(* ===== verification/Ulib.v ===== *)
(** * The library of the user programs (user/ulib.c)

    A program computes on its own memory and calls the kernel.  [SysCalls] is what a
    program sees of the system calls, on a state of the system that is left open; [Files]
    states what the programs here rely on: read takes bytes off the front of what is left
    to read at a descriptor, write appends to what was written at one.  The string
    routines are the C loops on a byte memory, and the programs pass strings as the
    lists of their bytes. *)
From stdpp Require Import list.
From S2P Require Import Prelude Mem Fs File Grep.
Open Scope Z_scope.

(** ** Programs *)

(** A program goes on, has called exit, or has used up the fuel of one of its loops. *)
Inductive pres (O A : Type) : Type :=
| Goes (a : A) (o : O)
| Exited (status : Z) (o : O)
| Spins.
Arguments Goes {O A} a o.
Arguments Exited {O A} status o.
Arguments Spins {O A}.

Definition P (O A : Type) : Type := O → pres O A.
#[export] Instance P_ret O : MRet (P O) := λ A a o, Goes a o.
#[export] Instance P_bind O : MBind (P O) := λ A B k m o,
  match m o with
  | Goes a o' => k a o'
  | Exited st o' => Exited st o'
  | Spins => Spins
  end.
Definition exit {O A} (status : Z) : P O A := λ o, Exited status o.
Fixpoint repeats {O A B} (fuel : nat) (body : A → P O (A + B)) (a : A) : P O B :=
  match fuel with
  | 0%nat => λ _, Spins
  | S fuel' =>
      r ← body a;
      match r with
      | inl a' => repeats fuel' body a'
      | inr b => mret b
      end
  end.

Lemma goes_on {O A B} (m : P O A) (k : A → P O B) o a o' : m o = Goes a o' → (m ≫= k) o = k a o'.
Proof. intros H. unfold mbind, P_bind. by rewrite H. Qed.

(** ** System calls *)

(** The results are those of the kernel; a failed read or fstat delivers nothing. *)
Class SysCalls (O : Type) := {
  os_read : Z → Z → O → option (list Z) * O;
  os_write : Z → list Z → O → Z * O;
  os_open : list Z → Z → O → Z * O;
  os_close : Z → O → Z * O;
  os_fstat : Z → O → option stat * O;
  os_link : list Z → list Z → O → Z * O;
  os_unlink : list Z → O → Z * O;
  os_mkdir : list Z → O → Z * O;
  os_kill : Z → O → Z * O;
}.
Definition call {O A} (f : O → A * O) : P O A := λ o, let '(a, o') := f o in Goes a o'.

(** What the programs rely on.  [input fd o] is left to read at [fd], and [output fd o]
    has been written to it. *)
Class Files (O : Type) `{SC : !SysCalls O} := {
  input : Z → O → list Z;
  output : Z → O → list Z;
  readable : Z → O → Prop;
  writable : Z → O → Prop;
  read_delivers fd n o : readable fd o → 0 < n → ∃ bs o', os_read fd n o = (Some bs, o') ∧
    input fd o = bs ++ input fd o' ∧ Z.of_nat (length bs) ≤ n ∧ (bs = [] → input fd o = []) ∧ readable fd o' ∧
    (∀ fd', output fd' o' = output fd' o) ∧ (∀ fd', writable fd' o → writable fd' o');
  write_appends fd bs o : writable fd o → ∃ o', os_write fd bs o = (Z.of_nat (length bs), o') ∧
    output fd o' = output fd o ++ bs ∧ (∀ fd', fd' ≠ fd → output fd' o' = output fd' o) ∧
    (∀ fd', input fd' o' = input fd' o) ∧ (∀ fd', readable fd' o → readable fd' o') ∧ (∀ fd', writable fd' o → writable fd' o');
}.

(** ** Strings and memory *)

(** [while(( *s++ = *t++) != 0) ;] *)
Fixpoint strcpy (m : mem) (s t : Z) (fuel : nat) : option mem :=
  match fuel with
  | 0%nat => None
  | S fuel' => let m' := store8 m s (m t) in
               if ctrue (m' s) then strcpy m' (s + 1) (t + 1) fuel' else Some m'
  end.

(** [while( *p && *p == *q) p++, q++; return (uchar)*p - (uchar)*q;] *)
Fixpoint strcmp (m : mem) (p q : Z) (fuel : nat) : option Z :=
  match fuel with
  | 0%nat => None
  | S fuel' => if ctrue (m p) && (m p =? m q) then strcmp m (p + 1) (q + 1) fuel'
               else Some (u8 (m p) - u8 (m q))
  end.

(** [for(n = 0; s[n]; n++) ; return n;], an int returned as a uint. *)
Fixpoint strlen_from (m : mem) (s n : Z) (fuel : nat) : option Z :=
  match fuel with
  | 0%nat => None
  | S fuel' => if ctrue (m (s + n)) then strlen_from m s (n + 1) fuel' else Some (u32 n)
  end.
Definition strlen (m : mem) (s : Z) (fuel : nat) : option Z := strlen_from m s 0 fuel.

(** [for(; *s; s++) if( *s == c) return s; return 0;] *)
Fixpoint strchr (m : mem) (s c : Z) (fuel : nat) : option Z :=
  match fuel with
  | 0%nat => None
  | S fuel' => if ctrue (m s) then if m s =? c then Some s else strchr m (s + 1) c fuel' else Some 0
  end.

(** [while('0' <= *s && *s <= '9') n = n*10 + *s++ - '0';]; an int that does not fit
    wraps around. *)
Fixpoint atoi_from (m : mem) (s n : Z) (fuel : nat) : option Z :=
  match fuel with
  | 0%nat => None
  | S fuel' => if (48 <=? m s) && (m s <=? 57) then atoi_from m (s + 1) (s32 (n * 10 + m s - 48)) fuel' else Some n
  end.
Definition atoi (m : mem) (s : Z) (fuel : nat) : option Z := atoi_from m s 0 fuel.

(** memset, memcmp and the two loops of memmove are those of kernel/string.c, which differs
    in when it copies downwards. *)
Definition memset (m : mem) (dst c n : Z) : mem := memset_loop m dst c 0 (Z.to_nat n).
Definition memmove (m : mem) (vdst vsrc n : Z) : mem :=
  if vsrc >? vdst then memmove_fwd m vdst vsrc (Z.to_nat n) else memmove_bwd m (vdst + n) (vsrc + n) (Z.to_nat n).
Definition memcmp (m : mem) (s1 s2 n : Z) : Z := memcmp_loop m s1 s2 (Z.to_nat n).
Definition memcpy (m : mem) (dst src n : Z) : mem := memmove m dst src (s32 n).

Section library.
Context {O : Type} `{SC : !SysCalls O}.

(** ** Reading a line *)

(** A turn of the loop of gets for [i] and the memory. *)
Definition gets_turn (buf max : Z) '((i, m) : Z * mem) : P O ((Z * mem) + (Z * mem)) :=
  if i + 1 <? max then
    r ← call (os_read 0 1);
    match r with
    | Some (c :: _) =>
        let m := store8 m (buf + i) c in
        let i := i + 1 in
        if (u8 c =? 10) || (u8 c =? 13) then mret (inr (i, m)) else mret (inl (i, m))
    | _ => mret (inr (i, m))
    end
  else mret (inr (i, m)).
Definition gets (m : mem) (buf max : Z) : P O mem :=
  '(i, m) ← repeats (S (Z.to_nat (max - 1))) (gets_turn buf max) (0, m);
  mret (store8 m (buf + i) 0).

(** ** stat *)

Definition stat (n : list Z) : P O (option Fs.stat) :=
  fd ← call (os_open n O_RDONLY);
  if fd <? 0 then mret None else
  r ← call (os_fstat fd);
  call (os_close fd);;
  mret r.
End library.

(** ** What the string routines do *)

Lemma strlen_from_cstr m s n l fuel : cstr m (s + n) l → (length l < fuel)%nat → strlen_from m s n fuel = Some (u32 (n + Z.of_nat (length l))).
Proof.
  revert n fuel. induction l as [|c l IH]; intros n [|fuel] Hl Hf; cbn [cstr length] in *; try lia; cbn [strlen_from]; unfold ctrue.
  - rewrite Hl. simpl. by rewrite Z.add_0_r.
  - destruct Hl as (-> & ? & Hl). replace (c =? 0) with false by lia. simpl. rewrite IH by (lia || by rewrite Z.add_assoc). do 2 f_equal. lia.
Qed.

(** strcpy into a place that the string does not reach. *)
Lemma strcpy_copies m s t l fuel : byte_mem m → cstr m t l → (length l < fuel)%nat → disjoint_rng s (Z.of_nat (length l) + 1) t (Z.of_nat (length l) + 1) →
  ∃ m', strcpy m s t fuel = Some m' ∧ cstr m' s l ∧ ∀ x, ¬ s ≤ x ≤ s + Z.of_nat (length l) → m' x = m x.
Proof.
  unfold disjoint_rng. revert m s t fuel. induction l as [|c l IH]; intros m s t [|fuel] Hm Hl Hf Hd; cbn [cstr length] in *; try lia; cbn [strcpy]; rewrite store8_eq, u8_small by apply Hm; unfold ctrue.
  - rewrite Hl. simpl. eexists. split_and!; [done|by rewrite store8_eq|]. intros x Hx. apply store8_ne. lia.
  - destruct Hl as (E & Hc & Hl). rewrite E. replace (c =? 0) with false by lia. cbn [negb].
    destruct (IH (store8 m s c) (s + 1) (t + 1) fuel) as (m' & R & Hs & Hx).
    + by apply store8_byte.
    + apply (cstr_ext m); [|done]. intros x Hx. apply store8_ne. lia.
    + lia.
    + lia.
    + exists m'. split_and!; [done| |done|done|].
      * rewrite Hx by lia. rewrite store8_eq, <- E. apply u8_small, Hm.
      * intros x Hx'. rewrite Hx by lia. apply store8_ne. lia.
Qed.

(** The order of strings by the first byte in which they differ. *)
Fixpoint lex (l1 l2 : list Z) : comparison :=
  match l1, l2 with
  | [], [] => Eq
  | [], _ => Lt
  | _, [] => Gt
  | a :: l1, b :: l2 => match a ?= b with Eq => lex l1 l2 | c => c end
  end.
Lemma strcmp_order m p q l1 l2 fuel : byte_mem m → cstr m p l1 → cstr m q l2 → (length l1 < fuel)%nat →
  ∃ r, strcmp m p q fuel = Some r ∧ (r ?= 0) = lex l1 l2.
Proof.
  intros Hm. revert p q l2 fuel. induction l1 as [|a l1 IH]; intros p q l2 [|fuel] H1 H2 Hf; cbn [length] in Hf; try lia; cbn [strcmp];
    pose proof (Hm p) as Bp; pose proof (Hm q) as Bq; rewrite !u8_small by done; unfold ctrue.
  - cbn [cstr] in H1. rewrite H1. simpl. eexists. split; [done|]. destruct l2 as [|b l2]; cbn [cstr lex] in *; [by rewrite H2|]. destruct H2 as (E2 & ? & _). apply Z.compare_lt_iff. lia.
  - destruct H1 as (E1 & Ha & H1). rewrite E1 in *. replace (a =? 0) with false by lia. destruct l2 as [|b l2]; cbn [cstr lex] in *.
    + rewrite H2 in *. replace (a =? 0) with false by lia. simpl. eexists. split; [done|]. apply Z.compare_gt_iff. lia.
    + destruct H2 as (E2 & Hb & H2). rewrite E2 in *. destruct (Z.compare_spec a b) as [->|Hlt|Hgt].
      * rewrite Z.eqb_refl. simpl. apply IH; [done|done|lia].
      * replace (a =? b) with false by lia. simpl. eexists. split; [done|]. apply Z.compare_lt_iff. lia.
      * replace (a =? b) with false by lia. simpl. eexists. split; [done|]. apply Z.compare_gt_iff. lia.
Qed.

(** The search in a string as the programs use it. *)
Lemma strchr_text m s c l fuel : cstr m s l → (length l < fuel)%nat →
  strchr m s c fuel = Some (match Grep.strchr l c with Some (u, _) => s + Z.of_nat (length u) | None => 0 end).
Proof.
  revert s fuel. induction l as [|b l IH]; intros s [|fuel] Hl Hf; cbn [cstr length] in *; try lia; cbn [strchr]; unfold ctrue.
  - by rewrite Hl.
  - destruct Hl as (-> & Hb & Hl). cbn [Grep.strchr]. replace (b =? 0) with false by lia. cbn [negb]. destruct (b =? c); [simpl; f_equal; lia|].
    rewrite IH by (done || lia). destruct (Grep.strchr l c) as [[u v]|]; [|done]. simpl length. f_equal. lia.
Qed.

(** memmove is the simultaneous copy. *)
Lemma memmove_moves m dst src n x : byte_mem m → 0 ≤ n → memmove m dst src n x = if (dst <=? x) && (x <? dst + n) then m (src + (x - dst)) else m x.
Proof.
  intros Hm Hn. unfold memmove. destruct (src >? dst) eqn:E.
  - rewrite memmove_fwd_spec by (done || lia). by rewrite Z2Nat.id.
  - rewrite memmove_bwd_spec by (done || lia). rewrite Z2Nat.id by done. replace (dst + n - n) with dst by lia.
    destruct (_ && _); [f_equal; lia|done].
Qed.

(** ** Reading a line *)

(** What gets takes of the input: up to a newline or carriage return, and no more than [n]. *)
Fixpoint line_of (n : nat) (l : list Z) : list Z :=
  match n, l with
  | S n, c :: l => c :: (if (c =? 10) || (c =? 13) then [] else line_of n l)
  | _, _ => []
  end.

Section gets_line.
Context {O : Type} `{SC : !SysCalls O} `{FO : !Files O}.

Lemma gets_loop buf max o m i k : readable 0 o → Forall (λ c, 0 ≤ c < 256) (input 0 o) → max = i + Z.of_nat k + 1 → 0 ≤ i →
  ∃ o', let l := line_of k (input 0 o) in
    repeats (S k) (gets_turn buf max) (i, m) o = Goes (i + Z.of_nat (length l), store_bytes m (buf + i) l) o' ∧
    input 0 o = l ++ input 0 o'.
Proof.
  revert o m i. induction k as [|k IH]; intros o m i Hr Hb Hm Hi.
  - exists o. split; [|done]. cbn [repeats line_of length store_bytes]. unfold gets_turn. replace (i + 1 <? max) with false by lia. by rewrite Z.add_0_r.
  - destruct (read_delivers 0 1 o Hr ltac:(lia)) as (bs & o1 & R & E & Hl & He & Hr1 & _ & _).
    cbn [repeats]. unfold mbind at 1, P_bind at 1. unfold gets_turn at 1. replace (i + 1 <? max) with true by lia.
    rewrite (goes_on _ _ _ (Some bs) o1) by (unfold call; by rewrite R). destruct bs as [|c [|c' bs]]; [| |simpl length in Hl; lia].
    + rewrite He by done. exists o1. rewrite He in E by done. split; [|by destruct (input 0 o1)]. cbn [line_of length store_bytes]. by rewrite Z.add_0_r.
    + rewrite E in Hb |- *. cbn [app line_of]. apply Forall_cons in Hb as [Hc Hb]. rewrite u8_small by done. destruct ((c =? 10) || (c =? 13)) eqn:Ec.
      * exists o1. split; [|done]. done.
      * destruct (IH o1 (store8 m (buf + i) c) (i + 1)) as (o2 & R2 & E2); [done|done|lia|lia|]. exists o2. split; [|by rewrite E2 at 1].
        cbn [length store_bytes]. replace (i + Z.of_nat (S (length (line_of k (input 0 o1))))) with (i + 1 + Z.of_nat (length (line_of k (input 0 o1)))) by lia.
        replace (buf + i + 1) with (buf + (i + 1)) by lia. exact R2.
Qed.

Lemma line_of_length n l : (length (line_of n l) ≤ n)%nat.
Proof. revert l. induction n as [|n IH]; intros [|c l]; simpl; try lia. destruct (_ || _); simpl; [lia|]. specialize (IH l). lia. Qed.

(** gets leaves one line in the buffer, as a string that fits, and takes it off the input. *)
Lemma gets_line m buf max o : readable 0 o → Forall (λ c, 0 ≤ c < 256) (input 0 o) → 0 < max →
  let l := line_of (Z.to_nat (max - 1)) (input 0 o) in
  ∃ m' o', gets m buf max o = Goes m' o' ∧ load_bytes m' buf (length l) = l ∧ m' (buf + Z.of_nat (length l)) = 0 ∧ input 0 o = l ++ input 0 o' ∧
    Z.of_nat (length l) < max ∧ ∀ x, ¬ buf ≤ x ≤ buf + Z.of_nat (length l) → m' x = m x.
Proof.
  intros Hr Hb Hm l. destruct (gets_loop buf max o m 0 (Z.to_nat (max - 1)) Hr Hb) as (o' & R & E); [lia|lia|]. fold l in R, E. rewrite Z.add_0_r, Z.add_0_l in R.
  pose proof (line_of_length (Z.to_nat (max - 1)) (input 0 o)) as Hl. fold l in Hl.
  eexists _, o'. unfold gets. split_and!; [by rewrite (goes_on _ _ _ _ _ R)| |by rewrite store8_eq|done|lia|].
  - rewrite E in Hb. apply Forall_app in Hb as [Hb _]. etrans; [|exact (load_store_bytes m buf l Hb)]. apply load_bytes_ext. intros x Hx. apply store8_ne. lia.
  - intros x Hx. rewrite store8_ne by lia. apply store_bytes_other. lia.
Qed.
End gets_line.

(** ** A system with nothing but files that are open *)

Record fdtable := FdTable { ft_in : Z → list Z; ft_out : Z → list Z }.
#[export] Instance fdtable_calls : SysCalls fdtable := {
  os_read fd n o := (Some (take (Z.to_nat n) (ft_in o fd)), FdTable (fupd fd (drop (Z.to_nat n) (ft_in o fd)) (ft_in o)) (ft_out o));
  os_write fd bs o := (Z.of_nat (length bs), FdTable (ft_in o) (fupd fd (ft_out o fd ++ bs) (ft_out o)));
  os_open _ _ o := (-1, o);
  os_close _ o := (0, o);
  os_fstat _ o := (None, o);
  os_link _ _ o := (-1, o);
  os_unlink _ o := (-1, o);
  os_mkdir _ o := (-1, o);
  os_kill _ o := (-1, o);
}.
#[export, program] Instance fdtable_files : Files fdtable := {
  input fd o := ft_in o fd;
  output fd o := ft_out o fd;
  readable _ _ := True;
  writable _ _ := True;
}.
Next Obligation.
  intros fd n o _ Hn. eexists _, _. split; [done|]. cbn [ft_in ft_out]. rewrite fupd_eq. split_and!; try done; [by rewrite take_drop|rewrite length_take; lia|].
  intros E. destruct (ft_in o fd) as [|b l]; [done|]. destruct (Z.to_nat n) eqn:En; [lia|done].
Qed.
Next Obligation.
  intros fd bs o _. eexists. split; [done|]. cbn [ft_in ft_out]. rewrite fupd_eq. split_and!; try done. intros fd' Hne. by apply fupd_ne.
Qed.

# What the task requires
Look through the listing above and copy each line with the word "exact" in it.

# Solution to this task
        replace (buf + i + 1) with (buf + (i + 1)) by lia. exact R2.
  - rewrite E in Hb. apply Forall_app in Hb as [Hb _]. etrans; [|exact (load_store_bytes m buf l Hb)]. apply load_bytes_ext. intros x Hx. apply store8_ne. lia.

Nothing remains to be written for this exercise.